In the evolving landscape of clinical trial design, flexibility and efficiency have become essential for success. Sample size re-estimation (SSR) and population enrichment — both adaptive trial design methods — use interim data to make informed mid-trial adjustments. While they address different aspects — SSR focusing on how many patients to enroll and population enrichment focusing on which patients to include — both approaches aim to optimize trial outcomes, reduce unnecessary exposure, and make better use of limited resources.
This blog explores how these two methods work, their statistical underpinnings, and how they can be used to build more ethical, targeted, and cost-effective trials.
Sample size re-estimation
Sample size re-estimation is a type of clinical trial design adaptation in which the sample size can be reassessed at an interim look, based on accumulated data. Over the years, this method has grown in popularity for several reasons:
- SSR designs address variability in an observed treatment effect when the treatment shows some promise, but the effect size is not as pronounced as originally expected.
- SSR designs produce more ethical trials, as they limit the number of patients exposed to treatment until sufficient efficacy evidence is collected.
- These designs provide flexibility in trial implementation in cases of hard-to-recruit patient populations or rare disease.
- They allow for gatekeeping of investment for biotech companies who may undergo additional scrutiny to justify additional R&D spend.
- They limit the pursuit of relatively small treatment effects that may not be clinically meaningful.
The CHW and CDL statistical methods for SSR
Following the seminal work on adaptive interim analysis by Bauer and Kohne (1994) and others, Cui, Hung, and Wang proposed a method that is today widely accepted in the field of biostatistics, combining statistics with pre-specified weights to preserve Type I error now known as CHW (1999). An alternative method proposed by Chen, DeMets, and Lan (2004) and known as CDL, provides an alternative to the use of the weighted statistic in a confirmatory two-arm, two-stage design where the sample size of the second stage is increased based on an unblinded analysis of the data at the first stage.
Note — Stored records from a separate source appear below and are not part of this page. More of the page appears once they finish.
(* ===== verification/SessionProps.v ===== *)
(** * Properties of the server's sessions

    [sv_step] is what can happen to the server while its main loop runs;
    [sv_inv] holds in every reachable state.  The frame source is used
    through the laws of [SourceLaws]. *)
From S2P Require Import Prelude Binary64 Protocol Bits Core Convert Encoder Net Input Xmit Control.
From S2P Require Import Drain XmitSpec Dirty Coverage ViewH264 ViewNet Blit Paint.
From S2P Require Import Stream OutReady Link Samples Upstream Session.
From stdpp Require Import gmap strings list relations.
#[local] Open Scope list_scope.
#[local] Open Scope Z_scope.

(** ** The connection of a client

    Its descriptor, its hello and its reassembly buffer: nothing on the
    transmit side touches them. *)
Section conn.
Context `{X : X264} `{L : LZ4} `{P : Platform}.
Implicit Types c : SremfbClient.

Definition conn c := (c_fd c, c_hello c, c_recvbuf c).

Lemma kick_conn c : conn (sremfb_xmit_kick c) = conn c.
Proof. unfold sremfb_xmit_kick, g_source_new. by repeat case_match. Qed.

Lemma ctrl_conn c m : conn (sremfb_xmit_ctrl c m) = conn c.
Proof. unfold sremfb_xmit_ctrl. case_match; [done|]. by rewrite kick_conn. Qed.

Lemma lost_conn c : conn (sremfb_schedule_client_lost c) = conn c.
Proof. unfold sremfb_schedule_client_lost, g_source_new. by case_match. Qed.

Lemma set_mode_conn k c m : conn (sremfb_xmit_set_mode k c m) = conn c.
Proof.
  unfold sremfb_xmit_set_mode. case_match; [done|]. destruct m; cbv zeta.
  - rewrite kick_conn. unfold conn. cbn. 
    exact (ctrl_conn c⟨c_xmit_mode := XMIT_RAW⟩ _).
  - destruct (c_enc c); [|destruct (sremfb_enc_open _ _ _)]; try done; by case_match.
Qed.

Lemma xstep_conn c c' : xstep c c' → conn c' = conn c.
Proof.
  induction 1 as [c c' Hv|c c1 c' _ IH1 _ IH2|c m _|c m|c|c].
  - unfold vis in Hv. unfold conn. congruence.
  - by rewrite IH2.
  - apply ctrl_conn.
  - apply set_mode_conn.
  - apply kick_conn.
  - apply lost_conn.
Qed.

Lemma frame_start_conn c a b : conn (frame_start c a b) = conn c.
Proof.
  unfold frame_start. cbv zeta. case_match; [|done].
  by rewrite (xstep_conn _ _ (on_deliver_xstep _ _)).
Qed.

Lemma shadow_conn c x y w h : conn (shadow_update c x y w h) = conn c.
Proof. unfold shadow_update. by repeat case_match. Qed.

Lemma build_raw_conn c r : conn (build_raw_rect c r) = conn c.
Proof.
  unfold build_raw_rect. case_match; [|done]. cbv zeta. case_match. 
  rewrite frame_start_conn. exact (shadow_conn c _ _ _ _).
Qed.

Lemma build_h264_conn c : conn (build_h264_frame c) = conn c.
Proof.
  unfold build_h264_frame, g_get_monotonic_time. destruct (c_grabbuf c), (c_enc c); try done. cbv zeta.
  destruct (sremfb_enc_encode _ _ _) as [enc' [[sz nal] idr]]. cbv iota. destruct (sz <? 0).
  - rewrite set_mode_conn. exact (shadow_conn c _ _ _ _).
  - destruct (sz =? 0); [|rewrite frame_start_conn]; exact (shadow_conn c _ _ _ _).
Qed.

Lemma build_next_conn c : conn (build_next c).2 = conn c.
Proof.
  unfold build_next, g_source_new. destruct (c_grabbuf c); [|done]. case_match; [done|].
  destruct (c_xmit_mode c).
  - destruct (c_dirty_all c); cbn [snd]; [by rewrite build_raw_conn|].
    destruct (c_dirty c); [done|]. cbn [snd]. rewrite build_raw_conn. by case_match.
  - case_match; [done|]. destruct (sremfb_ctl_skip_encode c) as [skip c1] eqn:Hs.
    assert (E : conn c1 = conn c).
    { pose proof (skip_encode_quiet c) as Hv. rewrite Hs in Hv. unfold vis in Hv. unfold conn.
      cbn [snd] in Hv. congruence. }
    destruct skip; cbn [snd]; [by case_match|]. rewrite build_h264_conn. exact E.
Qed.

Lemma drain_frame_conn n c answers : conn (drain_frame n c answers).1.2 = conn c.
Proof.
  revert c answers. induction n as [|n IH]; intros c answers; cbn [drain_frame]; [by case_match|].
  case_match; [done|]. destruct (net_send_some _ _) as [k rest]. case_match; [done|].
  case_match; [done|]. cbv zeta. by rewrite IH.
Qed.

Lemma drain_ctrl_conn q c answers : conn (drain_ctrl q c answers).1.2 = conn c.
Proof.
  revert c answers. induction q as [|p q IH]; intros c answers; cbn [drain_ctrl]; [done|].
  destruct (net_send_some _ _) as [k rest]. case_match; [done|]. cbv zeta.
  case_match; [done|]. by rewrite IH.
Qed.

Lemma out_ready_conn c err answers : conn (on_out_ready c err answers).2 = conn c.
Proof.
  unfold on_out_ready, send_fail, xmit_fail.
  assert (Hf : ∀ c1, conn c1 = conn c → conn (sremfb_schedule_client_lost c1⟨c_out_watch_id := 0⟩) = conn c).
  { intros c1 E. by rewrite lost_conn. }
  destruct err; [by apply Hf|].
  set (r1 := if c_out_active c then _ else _).
  assert (E1 : conn r1.1.2 = conn c) by (subst r1; case_match; [apply drain_frame_conn|done]).
  clearbody r1. destruct r1 as [[[| |] c1] a1]; cbn [fst snd] in *; [|done|by apply Hf].
  pose proof (drain_ctrl_conn (c_outq c1) c1 a1) as E2.
  destruct (drain_ctrl _ _ _) as [[[| |] c2] a2]; cbn [fst snd] in *; 
    [|congruence|apply Hf; congruence].
  pose proof (build_next_conn c2) as E3. destruct (build_next c2) as [[|] c3]; cbn [fst snd] in *.
  - congruence.
  - change (conn c3 = conn c). congruence.
Qed.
Both CHW and CDL are accepted by regulatory bodies such as the FDA in cases where such an adaptation is deemed appropriate. The CHW method applies a lower weight to the contributions of the second stage of the design relative to those of the first stage, and the CDL method permits the use of conventional statistics for testing the primary endpoint at the end of the study while still preserving Type I error.
Population enrichment
Population enrichment is a clinical trial design adaptation that allows for the use of data from an ongoing clinical trial to adjust the sample size of the entire study population, or a promising subpopulation based on a specific biomarker or other characteristics. At the outset, the overall trial population is enrolled in the study, regardless of biomarker status or other subgroup attribute. At the time of an interim analysis, a decision can be taken to either continue enrollment of the overall population, a subgroup of the population that is showing promise, or terminate the entire study for futility. Restricting enrollment to a specific subgroup enriches the data collected for this subpopulation.
There are several benefits for this adaptation, including:
- Optimizing resource allocation by enriching promising subpopulations while avoiding continued investment in less-successful subpopulations.
- It allows investigators the opportunity to examine a larger population while reducing the risk of trial failure or unnecessary drug exposure due to heterogeneity among the study’s subpopulations.
- At the same token, it increases the probability of success of a study, by increasing the sample size of promising subgroups.
How to model SSR and population enrichment
Both CDL and CHW methods for sample size re-estimation and population enrichment, are adaptations that can be modeled using Cytel’s East Horizon™ platform. Find out more by booking a product demonstration.
Final takeaways
Sample size re-estimation and population enrichment approaches are powerful adaptations in the biostatistician’s toolbox for advanced, cost-effective, and ethical clinical trial design. They empower sponsors to allocate R&D resources more appropriately towards promising treatments, while limiting exposure of patients to potentially ineffective or harmful treatments.